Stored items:
+++++

Lemma trim_plain (s : str) :
  forallb (fun c => negb (is_ws c)) s = true -> trim s = s.
Proof.
  intros H. unfold trim, trimEnd.
  assert (Hs : forall t, forallb (fun c => negb (is_ws c)) t = true ->
                         trimStart t = t).
  { intros [|c t] Ht; [reflexivity|]. cbn [forallb] in Ht.
    apply andb_true_iff in Ht as [Hc _]. apply negb_true_iff in Hc.
    cbn [trimStart]. rewrite Hc. reflexivity. }
  rewrite (Hs s H). rewrite Hs by (rewrite forallb_rev; exact H).
  apply rev_involutive.
Qed.

Lemma StrIntegerLiteral_digits (t : str) :
  forallb is_digit t = true -> t <> [] ->
  StrIntegerLiteral t = integer_digits 10 t.
Proof.
  intros H Hne. destruct t as [|c r]; [destruct (Hne eq_refl)|].
  cbn [forallb] in H. apply andb_true_iff in H as [Hc Hr].
  apply is_digit_plain in Hc as (_ & Hp & Hm & _).
  unfold StrIntegerLiteral. rewrite Hp, Hm.
  destruct r as [|x r']; [reflexivity|].
  cbn [forallb] in Hr. apply andb_true_iff in Hr as [Hx _].
  apply is_digit_plain in Hx as (_ & _ & _ & -> & -> & -> & -> & -> & ->).
  cbn [orb]. rewrite !andb_false_r. reflexivity.
Qed.

Lemma digits_not_ws (t : str) :
  forallb is_digit t = true ->
  forallb (fun c => negb (is_ws c)) t = true.
Proof.
  intros H. apply forallb_forall. intros c Hc.
  rewrite forallb_forall in H. apply negb_true_iff.
  apply is_digit_plain. apply H; exact Hc.
Qed.

Lemma StringToBigInt_digits (n : N) :
  StringToBigInt (decimal_digits (S (N.to_nat (N.log2 n))) n)
  = Some (Z.of_N n).
Proof.
  set (d := decimal_digits (S (N.to_nat (N.log2 n))) n).
  pose proof (decimal_digits_digits (S (N.to_nat (N.log2 n))) n) as Hd.
  fold d in Hd.
  destruct (decimal_digits_cons (N.to_nat (N.log2 n)) n) as (c & r & E).
  fold d in E. unfold StringToBigInt.
  rewrite trim_plain by (apply digits_not_ws; exact Hd).
  rewrite StrIntegerLiteral_digits; [|exact Hd|rewrite E; discriminate].
  unfold integer_digits. rewrite E, <- E. unfold d.
  rewrite decimal_digits_value by apply enough_fuel. reflexivity.
Qed.

(** Parsing the decimal text of an integer gives the integer back. *)
Lemma StringToBigInt_toString (z : Z) :
  StringToBigInt (BigInt_toString z) = Some z.
Proof.
  unfold BigInt_toString.
  destruct (Z.ltb z 0) eqn:Hz.
  - apply Z.ltb_lt in Hz.
    set (n := Z.abs_N z).
    set (d := decimal_digits (S (N.to_nat (N.log2 n))) n).
    pose proof (decimal_digits_digits (S (N.to_nat (N.log2 n))) n) as Hd.
    fold d in Hd.
    destruct (decimal_digits_cons (N.to_nat (N.log2 n)) n) as (c & r & E).
    fold d in E.
    unfold StringToBigInt. rewrite trim_plain.
    2:{ cbn [forallb]. apply andb_true_iff. split; [reflexivity|].
        apply digits_not_ws; exact Hd. }
    unfold StrIntegerLiteral.
    change (chr_is "+" "-") with false. change (chr_is "-" "-") with true.
    cbv iota. unfold integer_digits. rewrite E, <- E. unfold d.
    rewrite decimal_digits_value by apply enough_fuel.
    cbn [option_map]. f_equal. unfold n. rewrite N2Z.inj_abs_N. lia.
  - apply Z.ltb_ge in Hz. rewrite StringToBigInt_digits.
    rewrite N2Z.inj_abs_N. f_equal. lia.
Qed.

Lemma BigInt_toString_cons (z : Z) :
  exists c r, BigInt_toString z = c :: r.
Proof.
  unfold BigInt_toString. destruct (Z.ltb z 0); [eauto|].
  apply decimal_digits_cons.
Qed.

Lemma transformer_from_text (z : Z) :
  transformer_from (JsString (BigInt_toString z))
  = inr (JsString (BigInt_toString z)).
Proof.
  unfold transformer_from.
  destruct (BigInt_toString_cons z) as (c & r & E).
  cbn [ToBoolean]. rewrite E, <- E. cbn [BigInt].
  rewrite StringToBigInt_toString. reflexivity.
Qed.

(** X28. What the transformer returns when a size is read is a fixed point
    of the transformer: reading it once more changes nothing. The decimal
    text of an integer is read back as itself. *)
Theorem X28_a_size_read_twice_is_read_once (value v : JsValue) :
  transformer_from value = inr v -> transformer_from v = inr v.
Proof.
  unfold transformer_from at 1.
  destruct (ToBoolean value) eqn:Hb.
  - destruct (BigInt value) as [e|z]; [discriminate|].
    intros [= <-]. apply transformer_from_text.
  - intros [= <-]. unfold transformer_from. rewrite Hb. reflexivity.
Qed.

Lemma X28_witness_padded_text :
  transformer_from (JsString (js "1234567890"))
  = inr (JsString (js "1234567890")).
Proof.
  apply (@X28_a_size_read_twice_is_read_once
           (JsString (js " 0001234567890 ")) (JsString (js "1234567890"))).
  reflexivity.
Defined.

(** X29. A size written as a [bigint] and read back comes out as its
    decimal text, and that text denotes the size that was written; the
    size 0 alone is falsy and comes back as the [bigint] it was, not as a
    text. *)
Theorem X29_a_written_size_is_read_back_as_its_decimal_text (z : Z) :
  transformer_from (transformer_to (JsBigInt z))
  = inr (if Z.eqb z 0 then JsBigInt 0 else JsString (BigInt_toString z)) /\
  StringToBigInt (BigInt_toString z) = Some z /\
  BigInt (JsString (BigInt_toString z)) = inr z.
Proof.
  split; [|split].
  - unfold transformer_from, transformer_to. cbn [ToBoolean BigInt].
    destruct (Z.eqb z 0) eqn:E; [|reflexivity].
    apply Z.eqb_eq in E. subst z. reflexivity.
  - apply StringToBigInt_toString.
  - cbn [BigInt]. rewrite StringToBigInt_toString. reflexivity.
Qed.

Lemma ToBoolean_false (value : JsValue) :
  ToBoolean value = false <->
  value = JsUndefined \/ value = JsNull \/ value = JsBoolean false \/
  value = JsNumber NaN \/ value = JsNumber (Integral 0) \/
  value = JsString [] \/ value = JsBigInt 0.
Proof.
  split.
  - destruct value as [| |[|]|[| |z|]|[|c s]|z|]; cbn [ToBoolean];
      intros H; try discriminate H; auto 10.
    + apply negb_false_iff, Z.eqb_eq in H. subst z. auto 10.
    + apply negb_false_iff, Z.eqb_eq in H. subst z. auto 10.
  - intros [->|[->|[->|[->|[->|[->| ->]]]]]]; reflexivity.
Qed.

(** X30. What reading a size does, value by value. A falsy value,
    [undefined], [null], [false], NaN, a zero, the empty string or [0n],
    is returned as it is. Any other value is passed to [BigInt]: when
    [BigInt] gives an integer, the decimal text of that integer is
    returned; the transformer throws a [SyntaxError] exactly on a
    non-empty string that denotes no integer, a [RangeError] exactly on an
    infinite number or a finite number with a fractional part, and a
    [TypeError] exactly on a symbol. *)
Theorem X30_reading_a_size_converts_or_keeps_or_throws (value : JsValue) :
  (ToBoolean value = false <->
   value = JsUndefined \/ value = JsNull \/ value = JsBoolean false \/
   value = JsNumber NaN \/ value = JsNumber (Integral 0) \/
   value = JsString [] \/ value = JsBigInt 0) /\
  (forall v,
     transformer_from value = inr v <->
     (ToBoolean value = false /\ v = value) \/
     (ToBoolean value = true /\
      exists z, BigInt value = inr z /\ v = JsString (BigInt_toString z))) /\
  (transformer_from value = inl Js.SyntaxError <->
   exists s, value = JsString s /\ s <> [] /\ StringToBigInt s = None) /\
  (transformer_from value = inl Js.RangeError <->
   value = JsNumber Fractional \/
   exists negative, value = JsNumber (Infinity negative)) /\
  (transformer_from value = inl Js.TypeError <-> value = JsSymbol).
Proof.
  split; [apply ToBoolean_false|]. split; [|split; [|split]].
  - intros v. unfold transformer_from.
    destruct (ToBoolean value) eqn:Hb.
    + destruct (BigInt value) as [e|z] eqn:Ez; split.
      * discriminate.
      * intros [[H _]|(_ & z & Hz & _)]; discriminate.
      * intros [= <-]. right. split; [reflexivity|]. eauto.
      * intros [[H _]|(_ & z' & [= <-] & ->)]; [discriminate|reflexivity].
    + split.
      * intros [= <-]. left. auto.
      * intros [[_ ->]|[H _]]; [reflexivity|discriminate].
  - unfold transformer_from. split.
    + destruct value as [| |[|]|[| |z|]|[|c s]|z|]; cbn [ToBoolean BigInt];
        try discriminate;
        try (destruct (Z.eqb z 0); cbn [negb]; discriminate).
      destruct (StringToBigInt (c :: s)) as [z|] eqn:E; [discriminate|].
      intros _. exists (c :: s). split; [reflexivity|].
      split; [discriminate|exact E].
    + intros (s & -> & Hs & E). destruct s as [|c s]; [destruct (Hs eq_refl)|].
      cbn [ToBoolean BigInt]. rewrite E. reflexivity.
  - unfold transformer_from. split.
    + destruct value as [| |[|]|[| |z|]|[|c s]|z|]; cbn [ToBoolean BigInt];
        try discriminate;
        try (destruct (Z.eqb z 0); cbn [negb]; discriminate); eauto.
      destruct (StringToBigInt (c :: s)); discriminate.
    + intros [->|(b & ->)]; reflexivity.
  - unfold transformer_from. split.
    + destruct value as [| |[|]|[| |z|]|[|c s]|z|]; cbn [ToBoolean BigInt];
        try discriminate;
        try (destruct (Z.eqb z 0); cbn [negb]; discriminate); auto.
      destruct (StringToBigInt (c :: s)); discriminate.
    + intros ->. reflexivity.
Qed.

+++++

> HOW TO COMPLETE THIS TASK
Reproduce the lines of the entries above from the one with "Some (Z.of_N n)." to the one with "Lemma transformer_from_text (z", both included, exactly and without any other line.

> TASK ANSWER
  = Some (Z.of_N n).
Proof.
  set (d := decimal_digits (S (N.to_nat (N.log2 n))) n).
  pose proof (decimal_digits_digits (S (N.to_nat (N.log2 n))) n) as Hd.
  fold d in Hd.
  destruct (decimal_digits_cons (N.to_nat (N.log2 n)) n) as (c & r & E).
  fold d in E. unfold StringToBigInt.
  rewrite trim_plain by (apply digits_not_ws; exact Hd).
  rewrite StrIntegerLiteral_digits; [|exact Hd|rewrite E; discriminate].
  unfold integer_digits. rewrite E, <- E. unfold d.
  rewrite decimal_digits_value by apply enough_fuel. reflexivity.
Qed.

(** Parsing the decimal text of an integer gives the integer back. *)
Lemma StringToBigInt_toString (z : Z) :
  StringToBigInt (BigInt_toString z) = Some z.
Proof.
  unfold BigInt_toString.
  destruct (Z.ltb z 0) eqn:Hz.
  - apply Z.ltb_lt in Hz.
    set (n := Z.abs_N z).
    set (d := decimal_digits (S (N.to_nat (N.log2 n))) n).
    pose proof (decimal_digits_digits (S (N.to_nat (N.log2 n))) n) as Hd.
    fold d in Hd.
    destruct (decimal_digits_cons (N.to_nat (N.log2 n)) n) as (c & r & E).
    fold d in E.
    unfold StringToBigInt. rewrite trim_plain.
    2:{ cbn [forallb]. apply andb_true_iff. split; [reflexivity|].
        apply digits_not_ws; exact Hd. }
    unfold StrIntegerLiteral.
    change (chr_is "+" "-") with false. change (chr_is "-" "-") with true.
    cbv iota. unfold integer_digits. rewrite E, <- E. unfold d.
    rewrite decimal_digits_value by apply enough_fuel.
    cbn [option_map]. f_equal. unfold n. rewrite N2Z.inj_abs_N. lia.
  - apply Z.ltb_ge in Hz. rewrite StringToBigInt_digits.
    rewrite N2Z.inj_abs_N. f_equal. lia.
Qed.

Lemma BigInt_toString_cons (z : Z) :
  exists c r, BigInt_toString z = c :: r.
Proof.
  unfold BigInt_toString. destruct (Z.ltb z 0); [eauto|].
  apply decimal_digits_cons.
Qed.

Lemma transformer_from_text (z : Z) :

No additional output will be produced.